ASSIGNMENT: Starting with the line that has "lg_lock s = false → LOGSIZE", retype each line down to the end of the entries below, without leaving any out or adding any.

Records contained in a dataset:
(* ===== verification/LogOps.v ===== *)
(** Processes that run file-system calls concurrently: [begin_op],
    [log_write] and [end_op] of kernel/log.c as the steps of an interleaving,
    with the reservation of log space they maintain. *)

From S2P Require Import Prelude Riscv Mem Spinlock Sleeplock Bio BioSpec BufCache FsLayout.
From S2P Require Import Log LogSpec.

Section ops.
Context {S : Type} `{BC : BufferCache S}.
Implicit Types s : log S.

(** * What the operations do *)

Lemma begin_op_run s :
  lg_lock s = false →
  begin_op s =
    if lg_committing s || (LOGSIZE <? lh_n s + (lg_outstanding s + 1) * MAXOPBLOCKS)
    then Blocked log_chan s
    else Ok tt (lg_set_outstanding (lg_outstanding s + 1) s).
Proof.
  destruct s as [lk st sz out com dev n bl b]; simpl; intros ->.
  unfold begin_op. cbv -[Z.ltb Z.add Z.mul LOGSIZE MAXOPBLOCKS orb].
  destruct com; [done|]. simpl. by destruct (_ <? _).
Qed.

Lemma end_op_enter_run s cs :
  lg_lock s = false →
  end_op_enter (Waking s cs) =
    if lg_committing s then Panic "log.committing"
    else let out := lg_outstanding s - 1 in
         let s' := lg_set_outstanding out s in
         if out =? 0 then Ok true (Waking (lg_set_committing true s') cs)
         else Ok false (Waking s' (cs ++ [log_chan])).
Proof.
  destruct s as [lk st sz out com dev n bl b]; simpl; intros ->.
  unfold end_op_enter. cbv -[Z.eqb Z.sub]. destruct com; [done|]. by destruct (_ =? 0).
Qed.

Lemma end_op_leave_run s cs :
  lg_lock s = false →
  end_op_leave (Waking s cs) = Ok tt (Waking (lg_set_committing false s) (cs ++ [log_chan])).
Proof. destruct s; simpl; by intros ->. Qed.

(** Where [log_write] stops in its search: the position of [no] among the
    logged blocks, or their number. *)
Definition log_pos (no : Z) (bs : list Z) : nat :=
  match list_find (λ h, u32 h = no) bs with Some (i, _) => i | None => length bs end.

Lemma log_pos_le no bs : (log_pos no bs ≤ length bs)%nat.
Proof.
  unfold log_pos. destruct (list_find _ bs) as [[i x]|] eqn:Hf; [|done].
  apply list_find_Some in Hf as (Hi & _). apply lookup_lt_Some in Hi. lia.
Qed.

Lemma log_search_spec no n s :
  log_ok s → lh_n s = n →
  wp (loop (Z.to_nat LOGSIZE + 1) (λ i,
        if i <? n then
          let! x := lh_get i in
          if u32 x =? no then ret (inr i) else ret (inl (i + 1))
        else ret (inr i)) 0)
    (λ i s', s' = s ∧ i = Z.of_nat (log_pos no (logged s))) s.
Proof.
  intros Hok Hn. pose proof (lo_n _ Hok) as Hb. pose proof (length_logged s Hok) as Hlen.
  apply (wp_loop _ (λ i s', s' = s ∧ 0 ≤ i ≤ n ∧
      ∀ j h, Z.of_nat j < i → logged s !! j = Some h → u32 h ≠ no)
    (λ i _, Z.to_nat (n - i))).
  - intros i ? (-> & Hi & Hbefore). destruct (Z.ltb_spec i n).
    + destruct (lookup_lt_is_Some_2 (logged s) (Z.to_nat i)) as [h Hh]; [lia|].
      apply wp_bind, (lh_get_spec _ h); [lia|by apply logged_lookup|].
      destruct (Z.eqb_spec (u32 h) no) as [He|Hne]; apply wp_ret.
      * split; [done|]. unfold log_pos.
        rewrite (proj2 (list_find_Some _ _ (Z.to_nat i) h)); [lia|].
        split_and!; [done|done|]. intros j x Hj Hlt. apply (Hbefore j); [lia|done].
      * split; [|lia]. split_and!; [done|lia|lia|]. intros j x Hj Hx.
        destruct (decide (Z.of_nat j = i)) as [<-|]; [rewrite Nat2Z.id in Hh; congruence|].
        apply (Hbefore j); [lia|done].
    + apply wp_ret. split; [done|]. unfold log_pos.
      rewrite (proj2 (list_find_None _ _)); [lia|].
      apply list.Forall_forall. intros x Hx. apply list_elem_of_lookup_1 in Hx as [j Hj].
      apply (Hbefore j); [|done]. apply lookup_lt_Some in Hj. lia.
  - split_and!; [done|lia|lia|]. intros j h Hj. lia.
  - lia.
Qed.

Lemma log_write_too_big s b :
  lg_lock s = false → LOGSIZE ≤ lh_n s ∨ lg_size s - 1 ≤ lh_n s →
  log_write b s = Panic "too big a transaction".
Proof.
  intros Hlk Hn. destruct s as [lk st sz out com dev n bl b0]; simpl in *. subst lk.
  unfold log_write. cbv -[Z.leb Z.sub LOGSIZE orb Z.ltb loop].
  assert ((LOGSIZE <=? n) || (sz - 1 <=? n) = true) as ->; [|done].
  apply orb_true_iff. rewrite !Z.leb_le. done.
Qed.

(** The block list after [no] was put at its position. *)
Definition log_put (no : Z) s : log S :=
  lh_set_block (<[log_pos no (logged s) := s32 no]> (lh_block s)) s.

WRITTEN RESPONSE:
  lg_lock s = false → LOGSIZE ≤ lh_n s ∨ lg_size s - 1 ≤ lh_n s →
  log_write b s = Panic "too big a transaction".
Proof.
  intros Hlk Hn. destruct s as [lk st sz out com dev n bl b0]; simpl in *. subst lk.
  unfold log_write. cbv -[Z.leb Z.sub LOGSIZE orb Z.ltb loop].
  assert ((LOGSIZE <=? n) || (sz - 1 <=? n) = true) as ->; [|done].
  apply orb_true_iff. rewrite !Z.leb_le. done.
Qed.

(** The block list after [no] was put at its position. *)
Definition log_put (no : Z) s : log S :=
  lh_set_block (<[log_pos no (logged s) := s32 no]> (lh_block s)) s.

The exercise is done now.